While I have been working various odd jobs this summer, one of which has been weed eating for some friends who live just outside Bend. I know this landscape well for it is within a stones throw of my old stomping grounds. During the days I was working I had been keeping a watchful eye on the Canada Geese in the adjacent pasture. They started out as small fuzzy awkward goslings and have become full fledged manure spreaders and eaters of fresh grass shoots. Thus leaving the neighbors cattle less than thrilled, not to mention the owners. Ah a sigh of relief washes over me as I here my friend say "you're welcome to come shoot some if you like". My eyes must have lit up like saucers as my friend smiled and nodded in agreement. "Really" I said, "that would be o.k. with you"? She assured me indeed it was. I asked about her neighbors whose pasture the geese were residing on and she encouraged me to talk with them and so I did. They are very nice neighbors and certainly interested in getting the geese to reside elsewhere. I mainly wanted to introduce myself and make sure they were o.k. with me shooting as well as for me to recover a goose if it went on their property. Yes to all the above, in fact the wife also hunted with her dad when she was a young girl and enjoys eating geese too. I told them I'd drop off a goose to them after the mornings hunt and they were excited to fire up the Traeger and smoke the goose whole. I felt my body heave a big sigh of envy with the thought of a Traeger smoked Canada goose. I can only imagine how good that will taste. Alright, another savings fund has started for my own Traeger.
So it was set, that I was to have my first goose hunt of the season. Let me catch you up on this early September goose hunt. The ODFW has a special Canada goose only hunt for a week in early Sept. to reduce the numbers due to an over abundance of geese. There are only specific counties that the hunt takes place in and it is not statewide. So that's how I was able to hunt geese this month.
Now back to my story. I figured it will take me 40 minutes of travel time and then time to grab decoys, headlamp, gun and shells. So that meant a 4 a.m. wake up which hurt a bit just thinking about. Shooting time was 6:10 and I like to have a few minutes to settle in before legal time. Well it all worked well with the exception that the ditch I was planning to lay in now had irrigation water flowing down it, so I had to opt for plan B. which I didn't have but managed to come up with one, being a resourceful hunter and educated in the days of minimalists field comforts.
I found a not so comfortable rock crib to hunker behind and threw some camo netting with weeds over me to break up my outline. I had set out 8 G & H standard goose shells off to my left at about 10 to 20 yards away. The mild temperatures found me quite comfortable wearing my chamois shirt and cotton camo bdu's. It was about 55 degrees and all I was missing was another cup of coffee. I had that to look forward to once I got back to the truck. So, I am all dressed up and waiting for the guests of honor to arrive. The morning is slowly waking up as the vroom of cars, trucks, school buses and farm equipment starts to rumble. Horses are knocking on fencing panels impatiently waiting their morning ration of alfalfa and the geese are starting to be vocal off in the distance. My heart quickens with the first true "honk" that rang through the distant junipers. Oh how I love to be affected by my quarry, it's magical!

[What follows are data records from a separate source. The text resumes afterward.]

(** A method is [None] where the table has NULL.  Those that write one length
    return it. *)
Record EVP_AEAD := mk_aead {
  key_len : Z;
  nonce_len : Z;
  overhead : Z;
  max_tag_len : Z;
  seal_scatter_supports_extra_in : bool;
  init : option (list byte -> Z -> M EVP_AEAD_CTX unit);
  init_with_direction : option (list byte -> Z -> evp_aead_direction_t -> M EVP_AEAD_CTX unit);
  cleanup : M EVP_AEAD_CTX unit;
  open : option (EVP_AEAD_CTX -> forall (out max_out_len nonce nonce_len in_ in_len ad ad_len : Z), M memory Z);
  seal_scatter : EVP_AEAD_CTX -> forall (out out_tag max_out_tag_len nonce nonce_len in_ in_len extra_in extra_in_len ad ad_len : Z), M memory Z;
  open_gather : option (EVP_AEAD_CTX -> forall (out nonce nonce_len in_ in_len in_tag in_tag_len ad ad_len : Z), M memory unit);
  get_iv : option (EVP_AEAD_CTX -> option (list byte));
  tag_len_of : option (EVP_AEAD_CTX -> forall (in_len extra_in_len : Z), Z);
}.

(** ** ChaCha20-Poly1305 *)

Section chacha20_poly1305.
(** What the sixteen bytes of a local Poly1305 buffer hold at first. *)
Variable garbage : list byte.

Definition POLY1305_TAG_LEN : Z := 16.

(** The key is the first member of the state. *)
Definition c20_key (ctx : EVP_AEAD_CTX) : list byte := ztake 32 (state ctx).

(** The length of [key] is the key length. *)
Definition aead_chacha20_poly1305_init (key : list byte) (tl : Z) : M EVP_AEAD_CTX unit :=
  let tl := if tl =? 0 then POLY1305_TAG_LEN else tl in
  guard (negb (POLY1305_TAG_LEN <? tl)) ;;
  guard (zlen key =? 32) ;;
  ctx <- get ;;
  put (mk_ctx (aead ctx) (splice (state ctx) 0 key) (wrap 8 tl)).

Definition aead_chacha20_poly1305_cleanup : M EVP_AEAD_CTX unit := ret tt.

Fixpoint length_bytes (n : nat) (data_len : Z) : list byte :=
  match n with O => [] | S n => b8 data_len :: length_bytes n (Z.shiftr data_len 8) end.
Definition poly1305_update_length (poly1305 : poly1305_state_st) (data_len : Z) : option poly1305_state_st :=
  CRYPTO_poly1305_update poly1305 (length_bytes 8 data_len).

(** Zeros up to the next multiple of sixteen. *)
Definition update_padding (ctx : poly1305_state_st) (len : Z) : option poly1305_state_st :=
  if len mod 16 =? 0 then Some ctx else CRYPTO_poly1305_update ctx (zeros (16 - len mod 16)).

Definition calc_tag (key : list byte) (nonce : buffer) (ad ad_len ciphertext ciphertext_len ciphertext_extra ciphertext_extra_len : Z) : M memory (list byte) :=
  n <- fetch nonce 12 ;;
  poly1305_key <- known (CRYPTO_chacha_20 (zeros 32) key n 0) ;;
  let ctx := CRYPTO_poly1305_init garbage poly1305_key in
  bs <- read ad ad_len ;;
  ctx <- known (CRYPTO_poly1305_update ctx bs) ;;
  ctx <- known (update_padding ctx ad_len) ;;
  bs <- read ciphertext ciphertext_len ;;
  ctx <- known (CRYPTO_poly1305_update ctx bs) ;;
  bs <- read ciphertext_extra ciphertext_extra_len ;;
  ctx <- known (CRYPTO_poly1305_update ctx bs) ;;
  let ciphertext_total := u64 (ciphertext_len + ciphertext_extra_len) in
  ctx <- known (update_padding ctx ciphertext_total) ;;
  ctx <- known (poly1305_update_length ctx ad_len) ;;
  ctx <- known (poly1305_update_length ctx ciphertext_total) ;;
  known (CRYPTO_poly1305_finish ctx).

(** The loop over the bytes of a block, which returns [done]. *)
Fixpoint extra_bytes (fuel : nat) (block : list byte) (i done out_tag extra_in extra_in_len : Z) : M memory Z :=
  match fuel with
  | O => stuck
  | S fuel =>
      if (i <? 64) && (done <? extra_in_len)
      then
        bs <- read (extra_in + done) 1 ;;
        write (out_tag + done) [b8 (Z.lxor (u8 (znth bs 0)) (u8 (znth block i)))] ;;
        extra_bytes fuel block (i + 1) (done + 1) out_tag extra_in extra_in_len
      else ret done
  end.

(** The loop over the blocks. *)
Fixpoint extra_blocks (fuel : nat) (key : list byte) (nonce : buffer) (block_counter offset done out_tag extra_in extra_in_len : Z) : M memory unit :=
  match fuel with
  | O => stuck
  | S fuel =>
      if done <? extra_in_len
      then
        n <- fetch nonce 12 ;;
        block <- known (CRYPTO_chacha_20 (zeros 64) key n block_counter) ;;
        done <- extra_bytes 65 block offset done out_tag extra_in extra_in_len ;;
        extra_blocks fuel key nonce (u32 (block_counter + 1)) 0 done out_tag extra_in extra_in_len
      else ret tt
  end.

Definition seal_extra_in (key : list byte) (nonce : buffer) (in_len out_tag extra_in extra_in_len : Z) : M memory unit :=
  if extra_in_len =? 0 then ret tt else
  let block_counter := u32 (1 + in_len / 64) in
  let offset := in_len mod 64 in
  extra_blocks (S (Z.to_nat extra_in_len)) key nonce block_counter offset 0 out_tag extra_in extra_in_len.

Definition MAX_IN_LEN : Z := 2 ^ 32 * 64 - 64.

Definition chacha20_poly1305_seal_scatter (key : list byte) (out out_tag max_out_tag_len : Z) (nonce : buffer)
    (nonce_len in_ in_len extra_in extra_in_len ad ad_len tag_len : Z) : M memory Z :=
  guard (negb (u64 (extra_in_len + tag_len) <? tag_len)) ;;
  guard (negb (max_out_tag_len <? u64 (tag_len + extra_in_len))) ;;
  guard (nonce_len =? 12) ;;
  guard (negb (MAX_IN_LEN <=? in_len)) ;;
  guard (negb (max_out_tag_len <? tag_len)) ;;
  seal_extra_in key nonce in_len out_tag extra_in extra_in_len ;;
  chacha_20_at out in_ in_len key nonce 1 ;;
  tag <- calc_tag key nonce ad ad_len out in_len out_tag extra_in_len ;;
  write (out_tag + extra_in_len) (ztake tag_len tag) ;;
  ret (u64 (extra_in_len + tag_len)).

Definition aead_chacha20_poly1305_seal_scatter (ctx : EVP_AEAD_CTX)
    (out out_tag max_out_tag_len nonce nonce_len in_ in_len extra_in extra_in_len ad ad_len : Z) : M memory Z :=
  chacha20_poly1305_seal_scatter (c20_key ctx) out out_tag max_out_tag_len (at_address nonce) nonce_len
    in_ in_len extra_in extra_in_len ad ad_len (tag_len ctx).

(** The key and nonce that XChaCha20 derives: [CRYPTO_hchacha20] of the key and
    sixteen bytes of the nonce, and four zeros before the other eight. *)
Definition derive (key : list byte) (nonce : Z) : M memory (list byte * list byte) :=
  n <- read nonce 16 ;;
  n' <- read (nonce + 16) 8 ;;
  ret (CRYPTO_hchacha20 key n, zeros 4 ++ n').

Definition aead_xchacha20_poly1305_seal_scatter (ctx : EVP_AEAD_CTX)
    (out out_tag max_out_tag_len nonce nonce_len in_ in_len extra_in extra_in_len ad ad_len : Z) : M memory Z :=
  guard (nonce_len =? 24) ;;
  ' (derived_key, derived_nonce) <- derive (c20_key ctx) nonce ;;
  chacha20_poly1305_seal_scatter derived_key out out_tag max_out_tag_len (local_array derived_nonce) 12
    in_ in_len extra_in extra_in_len ad ad_len (tag_len ctx).

Definition chacha20_poly1305_open_gather (key : list byte) (out : Z) (nonce : buffer)
    (nonce_len in_ in_len in_tag in_tag_len ad ad_len tag_len : Z) : M memory unit :=
  guard (nonce_len =? 12) ;;
  guard (in_tag_len =? tag_len) ;;
  guard (negb (MAX_IN_LEN <=? in_len)) ;;
  tag <- calc_tag key nonce ad ad_len in_ in_len 0 0 ;;
  chacha_20_at out in_ in_len key nonce 1 ;;
  given <- read in_tag tag_len ;;
  guard (CRYPTO_memcmp (ztake tag_len tag) given =? 0).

I was facing south and the horizon was thinly veiled in cloud cover. To the north I heard more geese and slowly leaned from out behind the rock crib to catch a glimpse of just where the geese were coming from. It was a pair coming in on a string low and close. They passed by and did a fly by over the neighbors pond, then spotted my decoys. I got ready to roll to my knees and timed it well as they passed by just off to my right. I fired twice and dropped one on the first shot and didn't make a good second shot so away it went, all the wiser. The goose landed by the adjacent rock crib and as I got up to go retrieve it, it was standing and ready to take evasive actions. The pursuit began and eventually I was able to reach out and put my gun barrel on its back to stop it before it got to the neighbors fence line. It was either that or a full fledged tackle. With goose in hand I returned to my make shift ground blind behind the rock crib and waited for the next guests to arrive. It didn't take long and a string of 20 or so came from behind off to my left side. They also knew where they wanted to go and I was able to drop another out of this flock. I again hunkered down hoping that maybe one more group would come by, but none did in more than an hour and a half of waiting. That was it and at 8:45 I picked up my decoys etc. and had to get on with the rest of my days obligations.
That cup of coffee was tastier than the earlier cups as I headed out to BLM to pluck and process the birds. Then stopped at the neighbors to thank them and give them a previously processed goose from this past season for their Traeger. Also tossed in a White fronted goose as they have never eaten one of them. Told them that was the fillet mignon of the goose world, none better. What a great morning and I was ready to continue with the final weed wacking of the season. All in all a spectacular day full of everything I enjoy doing, yes even weed wacking.
In approximately 2 weeks I will be out on my Buck only deer hunt. Close to home and sleeping in my own bed, not such a bad deal. Til then enjoy each day and may your shots ring true.